In the past, the standard form of container for the handling, storage and transportation of hazardous materials has been the 55 gallon steel drum. In transportation of hazardous materials using 55 gallon steel drums on the highways, especially at high speeds, the drums are easily ruptured if an accident occurs. A high impact against a gang of the drums in a truck accident at, for example, fifty five miles per hour, can cause a sort of domino effect wherein sufficient impact is transferred to a great number of the drums to rupture the drums. This is due to the basic cylindrical shape of the drum as well as its relatively thin walled construction.
During transportation of the drums, for example, from the site where the hazardous materials are being used to a permanent storage facility another hazard may occur when full drums are stacked which they frequently are because their shape clearly lends itself to stacking. In many instances the drums are stacked eight or nine tiers high. These drums often leak, with the leaking chemicals flowing down to mix with other chemicals below. In this situation, even if the individual chemicals are not in themselves particularly hazardous, an unknown and hazardous combination may result.
For these and other reasons, there remains a very genuine and real need for a well designed, heavy duty containment facility and a further need for an apparatus to transport the containment facility that appropriately will address today's increasing concern for the way in which hazardous materials are handled, transported and stored.

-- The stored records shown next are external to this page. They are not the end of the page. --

(** X5.  An interrupt always ends the simulation in good order.  If the user
    interrupts the [k]-th call of [run_simulation], whichever call of
    whichever tick it is, and nothing else is fatal, then with fuel for [k]
    ticks the run returns normally: the loop stops at that call, the stop
    line and the reset line are printed, the reset command is sent, the
    session is closed, once, and the closing line is printed last. *)
Theorem interrupt_ends_simulation_cleanly sin fuel em w k :
  interrupted_at (List.length (history w) + k) w -> (2 <= k <= fuel)%nat ->
  exists evs cl d1 d2 rest d3,
    run_simulation sin fuel em w
    = (Ret tt,
       extend w (evs ++ (cl, Raises KeyboardInterrupt)
                   :: (Print (nl ++ "Stopping simulation."), Returns d1)
                   :: (Print "Resetting sensor data.", Returns d2)
                   :: rest ++ [(Print "Telnet connection closed.", Returns d3)])) /\
    List.length evs = k /\ fatal_count evs = 0%nat /\ closes evs = 0%nat /\
    session_actions rest = [Write em reset_command; Close em] /\ closes rest = 1%nat.
Proof.
  intros H Hk. unfold run_simulation. fold header1 header2. exec.
  meet H; [exfalso; lia|]. exec.
  meet H; [exfalso; lia|]. exec. gather.
  set (w2 := extend w _).
  destruct (while_True_interrupted sin em fuel initial_state _ w2 H)
    as (evl & cl & El & Hf & Hc & Hl).
  { unfold w2. rewrite history_extend, length_app. cbn [List.length]. lia. }
  { unfold w2. rewrite history_extend, length_app. cbn [List.length]. lia. }
  rewrite El. cbn [is_KeyboardInterrupt]. exec.
  set (w3 := extend w2 _).
  assert (HL3 : (List.length (history w) + k < List.length (history w3))%nat).
  { unfold w3, w2. rewrite !history_extend, !length_app. cbn [List.length].
    unfold w2 in Hl. rewrite history_extend, length_app in Hl. cbn [List.length] in Hl. lia. }
  destruct (interrupted_answer _ w3 0 (Print (nl ++ "Stopping simulation.")) H)
    as [[Hs _] | [_ [[d1 E1] | [Hs _]]]]; [exfalso; lia | | discriminate Hs].
  rewrite E1. rewrite extend_push.
  destruct (cleanup_after_interrupt em _ (extend w3 [(Print (nl ++ "Stopping simulation."), Returns d1)]) H)
    as (d2 & rest & d3 & Ec & Hsa & Hcl).
  { rewrite history_extend, length_app. cbn [List.length]. lia. }
  rewrite Ec.
  exists ([(Print header1, Returns d); (Print header2, Returns d0)] ++ evl)%list, cl, d1, d2, rest, d3.
  split.
  { unfold w3, w2. rewrite !extend_extend, <- !app_assoc. reflexivity. }
  unfold w2 in Hl. rewrite history_extend, length_app in Hl. cbn [List.length] in Hl.
  rewrite length_app. cbn [List.length]. split; [lia|].
  split; [exact Hf|]. split; [exact Hc|]. split; assumption.
Qed.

U.S. patent application, Ser. No. 08/342,451, filed Nov. 14, 1994, to Norman S. Van Valkenburgh et al addresses the first of these needs by providing a modular containment structure which allows for the safe transportation, storing and handling of containers of hazardous materials.
However, there is still a need for a trailer adapted to support and thereby allow for the safe transportation of the modular containment structure of U.S. patent application, Ser. No. 08/342,451 over the highways at speeds up to approximately fifty five miles per hour.